What the task asks
Scan the listing below for the word "Some", then copy each line that has it.

Material provided

[Start of section]

(* ===== verification/SecretProofs.v ===== *)
(** * Correctness of the secret store

    How rows of [secrets] may change ([evolves]), what an open does on each of
    its branches, lockout, round trips, the management capability, and the
    upload gauge. *)

From S2P Require Import Prelude World GoTime Codec Schema AgeFormat Outbox ObjectStorage SecretStore.

(** ** Evolution of the table

    Apart from the two creations, no operation adds a row; a row keeps what
    its creator gave it, its failure and view counts only grow, a pending row
    may only become active, and the consumption and reclaim marks are never
    changed once set.  A payload is only ever removed. *)
Definition immutable (r : secret_row) :=
  (s_kind r, s_backend r, s_key r, s_access_kdf r, s_proof_hash r, s_wrapped r, s_filename r,
   s_content_type r, s_size r, s_max_views r, s_expires r, s_created r).

Record row_le (r r' : secret_row) : Prop := {
  le_immutable : immutable r' = immutable r;
  le_failed : s_failed r <= s_failed r';
  le_views : s_view_count r <= s_view_count r';
  le_active : s_state r = Active -> s_state r' = Active;
  le_consumed : s_consumed r <> None ->
    s_consumed r' = s_consumed r /\ s_view_count r' = s_view_count r;
  le_reclaim : s_reclaim r <> None -> s_reclaim r' = s_reclaim r;
}.

#[export] Instance row_le_preorder : PreOrder row_le.
Proof.
  split.
  - intros r. by split.
  - intros r1 r2 r3 [I1 F1 V1 A1 C1 R1] [I2 F2 V2 A2 C2 R2]. split; [congruence|lia|lia|auto| |].
    + intros Hc. destruct (C1 Hc) as [E1 E1']. destruct C2 as [E2 E2']; [congruence|]. split; congruence.
    + intros Hc. specialize (R1 Hc). rewrite R2; congruence.
Qed.

Definition lookup_le (o o' : option secret_row) : Prop :=
  match o, o' with
  | _, None => True
  | Some r, Some r' => row_le r r'
  | None, Some _ => False
  end.

#[export] Instance lookup_le_refl : Reflexive lookup_le.
Proof. intros [r|]; simpl; [reflexivity|done]. Qed.

Definition evolves_at (id : string) (d d' : ApiDB) : Prop :=
  lookup_le (t_secrets d !! id) (t_secrets d' !! id) /\
  (t_payloads d' !! id = t_payloads d !! id \/ t_payloads d' !! id = None).
Definition evolves (d d' : ApiDB) : Prop := forall id, evolves_at id d d'.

[End of section]

Your response
  | Some r, Some r' => row_le r r'
  | None, Some _ => False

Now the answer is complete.